RECORD EXTRACTS Start Marker

(** How a goroutine may leave the manager: its task is finished and its
    temporary file is gone; a completed task names a blob of the store, and
    one that is not completed added nothing to the database. *)
Definition ended (e : req_env) (st st' : dm_state) (r : nat) (temp : string) : Prop :=
  (exists t', dm_objs st' !! r = Some t' /\ finished (Status (t_life t')) = true /\
    if bool_decide (Status (t_life t') = StatusCompleted) then
      exists h ph blob, t_result t' = (file_id e, h, ph) /\
        fs_data (dm_fs st') (Path (dm_CAS st') h) = Some blob /\ content_hash blob = h
    else dm_DB st' = dm_DB st) /\
  dm_fs st' !! temp = None.

Lemma ended_failed e st st' r temp f :
  remove_ok (os e) = true -> is_Some (dm_objs st' !! r) -> dm_DB st' = dm_DB st ->
  (forall t, Status (t_life (f t)) = StatusFailed \/ Status (t_life (f t)) = StatusCancelled) ->
  ended e st (cleanup_temp e r temp (update st' r f)) r temp.
Proof.
  intros Hrm [t Ht] Hdb Hf. unfold cleanup_temp. rewrite lookup_update, decide_True by done.
  rewrite Ht. cbn [fmap option_fmap option_map].
  assert (bool_decide (Status (t_life (f t)) = StatusCompleted) = false) as Hb.
  { apply bool_decide_eq_false_2. destruct (Hf t); congruence. }
  rewrite Hb. split.
  - exists (f t). cbn [with_fs dm_objs]. rewrite lookup_update, decide_True by done. rewrite Ht, Hb.
    split; [done|]. split; [by destruct (Hf t) as [->| ->]|done].
  - cbn [with_fs dm_fs]. unfold fs_remove. rewrite Hrm. apply lookup_delete_eq.
Qed.

Lemma store_ends e st st2 r temp name mime ph :
  remove_ok (os e) = true -> copy_undoable (os e) ->
  cas_inv (dm_CAS st2) (dm_fs st2) -> outside_cas (dm_CAS st2) temp ->
  is_Some (dm_objs st2 !! r) -> dm_DB st2 = dm_DB st ->
  ended e st (cleanup_temp e r temp (store_download e r temp name mime ph st2)) r temp.
Proof.
  intros Hrm Hund Hinv Hout [t Ht] Hdb. unfold store_download.
  destruct (MoveToCASWithStatus (os e) (dm_CAS st2) (dm_fs st2) temp) as [[c1 f1] [[h b]|er]] eqn:Hm.
  2:{ apply ended_failed; first [done|eexists; exact Ht|cbn; congruence|intros; by left]. }
  pose proof (move_cases _ _ _ _ _ _ _ Hinv Hout Hund Hm) as Hcases.
  destruct (outcome_inv _ _ _ _ _ _ _ Hinv Hout Hcases) as [Hinv1 Hbase].
  destruct (move_result_facts _ _ _ _ _ _ _ _ Hrm Hinv Hout Hcases) as (Hgone & blob & Hblob & Hh).
  cbn [dm_DB dm_objs with_cas]. rewrite Ht.
  assert (forall stx, dm_objs stx = dm_objs st2 -> dm_fs stx = f1 -> dm_CAS stx = c1 ->
    ended e st (cleanup_temp e r temp (update stx r (complete_task e h ph))) r temp) as Hdone.
  { intros stx Ho Hfx Hc. unfold cleanup_temp. rewrite lookup_update, decide_True, Ho, Ht by done.
    cbn [fmap option_fmap option_map complete_task set_result set_life t_life Status].
    rewrite bool_decide_eq_true_2 by done. split; [|cbn; by rewrite Hfx].
    eexists. rewrite lookup_update, decide_True, Ho, Ht by done. split; [done|]. split; [done|].
    cbn. exists h, ph, blob. by rewrite Hfx, Hc. }
  destruct (dm_DB st2) as [d|] eqn:Hd; [|by apply Hdone].
  destruct (insert_row e d _) as [d'|]; [by apply Hdone|].
  destruct b; apply ended_failed; first [done|eexists; exact Ht|cbn; congruence|intros; by left].
Qed.

(** However a direct download goes (the server's answer, the reads, the
    operating system, the database and the other goroutines are arbitrary),
    its goroutine ends with the task finished and no temporary file; if the
    task is Completed the hash it shows names a blob of that hash in the
    store, and if it is not, no row was added to the database. *)
Theorem download_always_ends e st r t isVault vk hasCustomName reply late :
  dm_objs st !! r = Some t -> remove_ok (os e) = true -> copy_undoable (os e) ->
  cas_inv (dm_CAS st) (dm_fs st) -> outside_cas (dm_CAS st) (tempPath st (t_ID t)) ->
  ended e st (executeDownload float_scale e st r isVault vk hasCustomName (FetchDirect reply) late)
    r (tempPath st (t_ID t)).
Proof.
  intros Ht Hrm Hund Hinv Hout. unfold executeDownload, begin_download, end_download. rewrite Ht. set (temp := tempPath st (t_ID t)) in *.
  assert (forall st1 msg, dm_objs st1 = dm_objs st -> dm_DB st1 = dm_DB st ->
    ended e st (cleanup_temp e r temp (update st1 r (failTask (now_ e) msg))) r temp) as Hfail.
  { intros st1 msg Ho Hd. apply ended_failed; try done; [rewrite Ho; by eexists|intros; by left]. }
  destruct (create_ok (os e)); cbn [negb]; [|by apply Hfail].
  destruct (download_key e isVault vk) as [key|]; [|by apply Hfail].
  unfold NewEncryptStream. destruct (aes_key_ok key); [|by apply Hfail].
  destruct (_ && _); [by apply Hfail|]. unfold fetch. set (used := getUserStorageUsed _ _ _).
  set (w0 := mkWorker _ _ _). pose proof (direct_frame e r used hasCustomName reply w0) as [Hst Hobj].
  assert (is_Some (dm_objs (w_dm w0) !! r)) as Hw0 by (cbn; rewrite Ht; by eexists).
  specialize (Hobj Hw0). destruct Hst as (Htmp & Hcas & Hdb & Hfs).
  destruct (DownloadDirect _ _ _ _ _ reply w0) as [w1 [info|er]]; cbn [fst] in *.
  - unfold finish_download. set (st1 := update _ r _).
    pose proof (dm_steps_frame late st1) as (_ & Hc2 & Hd2 & Hf2).
    apply store_ends; try done.
    + rewrite Hc2, Hf2. cbn. rewrite Hcas, Hfs. apply cas_inv_put; [by apply cas_inv_put|done].
    + rewrite Hc2. cbn. by rewrite Hcas.
    + destruct Hobj as [u Hu]. assert (is_Some (dm_objs st1 !! r)) as [v Hv].
      { subst st1. rewrite lookup_update, decide_True by done. cbn.
        rewrite lookup_alter_eq, Hu. by eexists. }
      destruct (dm_steps_task late _ _ _ Hv) as (x & -> & _). by eexists.
    + rewrite Hd2. exact Hdb.
  - unfold give_up_download, fetch_failed. destruct Hobj as [u Hu].
    change (put_file e temp ?b (w_dm (on_dm w1 ?f))) with (update (put_file e temp b (w_dm w1)) r
      (if ctx_done (w_dm w1) r then cancelTask (now_ e) else failTask (now_ e) "Direct download failed: ")).
    apply ended_failed; first [done|eexists; exact Hu|idtac].
    intros x. destruct (ctx_done _ _); [by right|by left].
Qed.

End TaskFacts.

(** ** The table *)

Lemma finished_not_completed s : s <> StatusCompleted -> finished s = true -> s = StatusFailed \/ s = StatusCancelled.
Proof. destruct s; naive_solver. Qed.

(** One operation takes only finished tasks off the table. *)
Lemma dm_step_table st o id r t :
  dm_tasks st !! id = Some r -> dm_objs st !! r = Some t ->
  dm_tasks (dm_step st o) !! id = Some r \/
  (dm_tasks (dm_step st o) !! id = None /\ finished (Status (t_life t)) = true).
Proof.
  intros Hid Ht. destruct o as [now i|now|i ow|now ttl]; cbn [dm_step].
  - left. unfold CancelTask. destruct (load st i) as [[x y]|]; [|done]. by destruct (bool_decide _).
  - by left.
  - unfold DismissTask. destruct (load st i) as [[x y]|] eqn:Hl; [|by left].
    destruct (_ && finished _) eqn:Hb; [|by left]. cbn. apply andb_true_iff in Hb as [_ Hf].
    apply load_Some in Hl as [Hx Hy]. destruct (decide (i = id)) as [->|Hne].
    + right. split; [apply lookup_delete_eq|]. congruence.
    + left. by rewrite lookup_delete_ne.
  - unfold PruneOldTasks. cbn. destruct (is_old now ttl t) eqn:Hold.
    + right. split.
      * apply map_lookup_filter_None. right. intros x Hx. cbn. rewrite Hid in Hx. injection Hx as <-.
        rewrite Ht. cbn. by rewrite Hold.
      * unfold is_old in Hold. by apply andb_true_iff in Hold as [[? _]%andb_true_iff _].
    + left. apply map_lookup_filter_Some. split; [done|]. cbn. by rewrite Ht.
Qed.

Lemma dm_step_new st o id r : dm_tasks (dm_step st o) !! id = Some r -> dm_tasks st !! id = Some r.
Proof.
  destruct o as [now i|now|i ow|now ttl]; cbn [dm_step].
  - unfold CancelTask. destruct (load st i) as [[x y]|]; [|done]. by destruct (bool_decide _).
  - done.
  - unfold DismissTask. destruct (load st i) as [[x y]|]; [|done]. destruct (_ && _); [|done].
    cbn. by intros [_ ?]%lookup_delete_Some.
  - cbn. by intros [? _]%map_lookup_filter_Some.
Qed.

Definition status (t : DownloadTask) : DownloadStatus := Status (t_life t).

Lemma dm_steps_lifecycle ops st r t :
  dm_objs st !! r = Some t ->
  exists t', dm_objs (dm_steps st ops) !! r = Some t' /\
    (status t = StatusCompleted -> t' = t) /\
    (t' = t \/ (status t' = StatusCancelled /\ t_cancelled t' = true)) /\
    (finished (status t) = true -> finished (status t') = true).
Proof.
  revert st t. induction ops as [|o ops IH]; intros st t Ht; [exists t; auto|].
  destruct (dm_step_task st o r t Ht) as (t1 & Ht1 & Htouch).
  destruct (IH _ _ Ht1) as (t' & Ht' & Hc & Hor & Hf). exists t'. split; [done|].
  destruct Htouch as [->|(Hne & now & ->)]; [done|]. split; [done|]. split; [|auto].
  right. by destruct Hor as [->|].
Qed.

(** A name the table lost does not come back. *)
Lemma dm_steps_gone ops st id : dm_tasks st !! id = None -> dm_tasks (dm_steps st ops) !! id = None.
Proof.
  revert st. induction ops as [|o ops IH]; intros st Hs; [done|]. apply IH.
  destruct (dm_tasks (dm_step st o) !! id) eqn:Hx; [|done]. apply dm_step_new in Hx. congruence.
Qed.

(** A name stays until its task is finished. *)
Lemma dm_steps_table ops st id r t :
  dm_tasks st !! id = Some r -> dm_objs st !! r = Some t ->
  exists t', dm_objs (dm_steps st ops) !! r = Some t' /\
    (dm_tasks (dm_steps st ops) !! id = Some r \/
     (dm_tasks (dm_steps st ops) !! id = None /\ finished (status t') = true)).
Proof.
  revert st t. induction ops as [|o ops IH]; intros st t Hid Ht; [exists t; auto|].
  destruct (dm_step_task st o r t Ht) as (t1 & Ht1 & Htouch).
  destruct (dm_step_table st o id r t Hid Ht) as [Hid1|[Hn Hf]]; [by apply (IH _ t1)|].
  destruct (dm_steps_lifecycle ops _ _ _ Ht1) as (t' & Ht' & _ & _ & Hfin). exists t'. split; [done|].
  right. split; [by apply (dm_steps_gone ops (dm_step st o))|]. apply Hfin. by destruct Htouch as [->|(_ & now & ->)].
Qed.

(** After CancelAllTasks every task of the table is finished. *)
Lemma cancel_all_finished now st x u :
  GetTask (CancelAllTasks now st) x = Some u -> finished (status u) = true.
Proof.
  unfold GetTask. destruct (load (CancelAllTasks now st) x) as [[i y]|] eqn:Hl; [|done].
  cbn. intros [= ->]. apply load_Some in Hl as [Hx Hy]. cbn in Hx, Hy.
  rewrite map_lookup_imap in Hy. destruct (dm_objs st !! i) as [z|] eqn:Hz; [|done]. cbn in Hy.
  assert (listed st i = true) as Hl.
  { unfold listed. apply existsb_exists. exists (x, i). split; [|cbn; apply Nat.eqb_refl].
    apply list_elem_of_In. by apply elem_of_map_to_list. }
  rewrite Hl in Hy. cbn [andb] in Hy. injection Hy as <-. unfold status.
  destruct (finished (Status (t_life z))) eqn:Hf; [done|]. by cbn.
Qed.

(** What requests and the cleaner can do to a task, over any sequence of
    them: a completed task never changes; any other is left alone or ends
    cancelled with its context done; a finished task stays finished; an
    identifier never comes to name another task and disappears only once its
    task is finished.  After CancelAllTasks every task of the table is
    finished. *)
Theorem task_lifecycle st ops id r t :
  dm_tasks st !! id = Some r -> dm_objs st !! r = Some t ->
  let st' := dm_steps st ops in
  (exists t', dm_objs st' !! r = Some t' /\
     (status t = StatusCompleted -> t' = t) /\
     (t' = t \/ (status t' = StatusCancelled /\ t_cancelled t' = true)) /\
     (finished (status t) = true -> finished (status t') = true) /\
     (dm_tasks st' !! id = Some r \/ (dm_tasks st' !! id = None /\ finished (status t') = true))) /\
  (forall now x u, GetTask (CancelAllTasks now st') x = Some u -> finished (status u) = true).
Proof.
  intros Hid Ht st'. split.
  - destruct (dm_steps_lifecycle ops st r t Ht) as (t' & Ht' & Hc & Hor & Hf).
    destruct (dm_steps_table ops st id r t Hid Ht) as (t2 & Ht2 & Htab). 
    assert (t2 = t') as -> by (subst st'; congruence). by exists t'.
  - intros now x u. apply cancel_all_finished.
Qed.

RECORD EXTRACTS End Marker

[WHAT YOU ARE ASKED TO DO] Please copy the lines above from the line with "exists h ph" up to and including the line with "(forall t, Status", exactly as written and with nothing else.

[EXERCISE SOLUTION]
      exists h ph blob, t_result t' = (file_id e, h, ph) /\
        fs_data (dm_fs st') (Path (dm_CAS st') h) = Some blob /\ content_hash blob = h
    else dm_DB st' = dm_DB st) /\
  dm_fs st' !! temp = None.

Lemma ended_failed e st st' r temp f :
  remove_ok (os e) = true -> is_Some (dm_objs st' !! r) -> dm_DB st' = dm_DB st ->
  (forall t, Status (t_life (f t)) = StatusFailed \/ Status (t_life (f t)) = StatusCancelled) ->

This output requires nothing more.